1.9.98 : I saw a red and black centipede. There were two of them. I saw them at
the Shri Aurobindo school. I climbed a big gulmohur tree, and saved some ants
almost drowned in a little water in a little hole in the tree.
2.9.98
: Today I went to Auroville. I first went to the kindergarten. It was very beautiful,
all the children were very small-small they were very cute.Then we went to the
New School. It had tree house classes. And little ponds. And the children were
designing their school. Then we went to an uncle's house in a school called New
Creation. He had four dogs and six cats, 21 small birds in a big cage, 11 rabbits,
and 18 fish in the biggest size of aquarium.
5.9.98 : Rishyvaly is very
nice, in it I saw a big tree. Rishivaly has many beautiful birds. There are many
cats and dogs even. And I like them all. There is a boding school in Rishivaly.
And I am staying in Birds house.
6.9.98 - Today I made a new friend,
her name is Shweta. I liked her and she liked me.
7.9.98 - I saw a school
called RISHIVANM, there were mud room classes. The children were poor children.
There were 70 children. They had made swings and slides themselves. Like we can.
It was very beautiful.
11.9.98 - Today I am at Hyderabad. I saw a two
feet big tortoise, they were in a school, called Vidyarany. It was very beautiful,
and the children were very happy.
Alternative education seems to nurture latent capabilities and inculcate
love for learning. Those with such a background are usually more versatile, and
capable of seeing the whole picture. They are better fitted to take decisions,
introduce changes. They manage to cope and do surprisingly well in the outer world.
Says Kabir Jaitirtha, ex-teacher at the Valley School, Bangalore, capital
of the southern Indian state of Karnataka, run by Krishnamurti Foundation, and
cofounder of Center For Learning, Bangalore: "Our old students are doing well.
They are designers, writers, mathematicians. One is pursuing ceramics full-time,
another weaving. Each has an individual course, we help them navigate it."

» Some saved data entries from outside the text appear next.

Lemma select_runtime_answers request :
  0 <= request_used request ->
  exists d, select_runtime request = Ok d /\ answers request d.
Proof.
  intros H0. unfold select_runtime. fold (request_limit request) (request_used request).
  case_match eqn:E1; [apply answers_refusal; [done..|left; bool_prop; lia]|].
  case_match eqn:E2; [apply answers_refusal; [done..|left; bool_prop; lia]|].
  assert (request_used request < request_limit request) as Hu by (bool_prop; lia).
  case_bool_decide as E3.
  { apply answers_refusal; [done..|right; right]. unfold choices.
    by apply length_zero_iff_nil in E3 as ->. }
  assert (forall l, choices request = [] -> choices request = l -> l = []) as Hnil by congruence.
  pose proof (survivors_are_choices request) as Hs.
  destruct (task_policy request) as [[p|]|] eqn:E4;
    [|apply answers_refusal; [done..|by right; left]|];
  (destruct (split_by (hard_record request) _) as [survivors filtered] eqn:E5; cbn in Hs;
   case_bool_decide as E6;
   [ apply length_zero_iff_nil in E6; subst survivors; apply answers_refusal;
     [by case_match|by case_match|by right; right]
   | destruct (split_by (price_record _) survivors) as [ps pf] eqn:E7; cbn in Hs; subst ps;
     case_bool_decide as E8;
     [ apply length_zero_iff_nil in E8; apply answers_refusal;
       [by case_match|by case_match|by right; right]
     | destruct (operator_choice request (choices request)) as [c|] eqn:E9;
       [ apply operator_choice_Some in E9 as [Hc Hb]; apply answers_selection; by auto
       | apply rank_survivors_answers; [intros E10; by rewrite E10 in E8|done..] ] ] ]).
Qed.

(** ** Several attempts *)

(** [request] as [reconsider_runtime] repeats it. *)
Definition repeated (request : RoutingRequest.t) (attempted : list string) (ra fa : Z)
    (escalation : option string) : RoutingRequest.t :=
  RoutingRequest.mk request.(RoutingRequest.role) request.(RoutingRequest.candidates)
    request.(RoutingRequest.budget) request.(RoutingRequest.required_runtime_class)
    request.(RoutingRequest.structured_output_required) request.(RoutingRequest.locality)
    request.(RoutingRequest.allow_agent_runtime)
    request.(RoutingRequest.operator_prohibited_adapter_ids)
    request.(RoutingRequest.operator_preference_order)
    request.(RoutingRequest.require_operator_on_tie) attempted ra fa
    request.(RoutingRequest.task_class) escalation.

Lemma retry_request_ok request attempted ra fa escalation :
  RoutingRequest.post_init request = Ok request -> 0 <= ra -> 0 <= fa ->
  RoutingRequest.blank_when_set escalation = false ->
  retry_request request attempted ra fa escalation
  = Ok (repeated request attempted ra fa escalation).
Proof.
  intros Hv Hra Hfa He. unfold retry_request, RoutingRequest.post_init in *. cbn.
  apply raise_if_ok in Hv as [_ Hv]. apply raise_if_ok in Hv as [Ht _].
  rewrite (proj2 (Z.ltb_ge ra 0)), (proj2 (Z.ltb_ge fa 0)) by done. cbn. by rewrite Ht, He.
Qed.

Promesse Jauhar, who has taught for 20-odd years at SAICE, says: "Anyone
can buy a degree. At our school, there are no examinations or degrees. If they
decide, students sit for entrance examinations in other institutions. Usually
they do well. Many of our students have gone on to study at Jawaharlal Nehru University,
India, Indian Institute of Technology, Hyderabad University, India, Pondicherry
University, India."
THE
NEXT MILLENNIUM "A school makes a breakthrough if it creates a learning
environment to bring the future humanity into being," says 37-year-old Partho,
principal of Mirambika. He is confident about the future of alternative education.
Krishnamurti's questions are direct and piercing: "Why are we so sure
that neither we nor the coming generation, through the right kind of education,
can bring about a fundamental alteration in human relationship? We have never
tried it... we accept things as they are and encourage the child to fit into the
present society... But can such conformity to present values, which leads to war
and starvation, be called education?"
Few relevant studies have been
conducted in India on the results of different kinds of schooling. Mainstream
schools may be more in consonance with the world of today. On the other hand,
alternative education may be more in consonance with the world of tomorrow.
It is for each of us to make an active choice for our children. Children
who will be molded by the choices we make. It is an awesome power we hold in our
hands, as adults, as teachers and as parents.
For our children will inherit
the earth, and be the arbiters of tomorrow.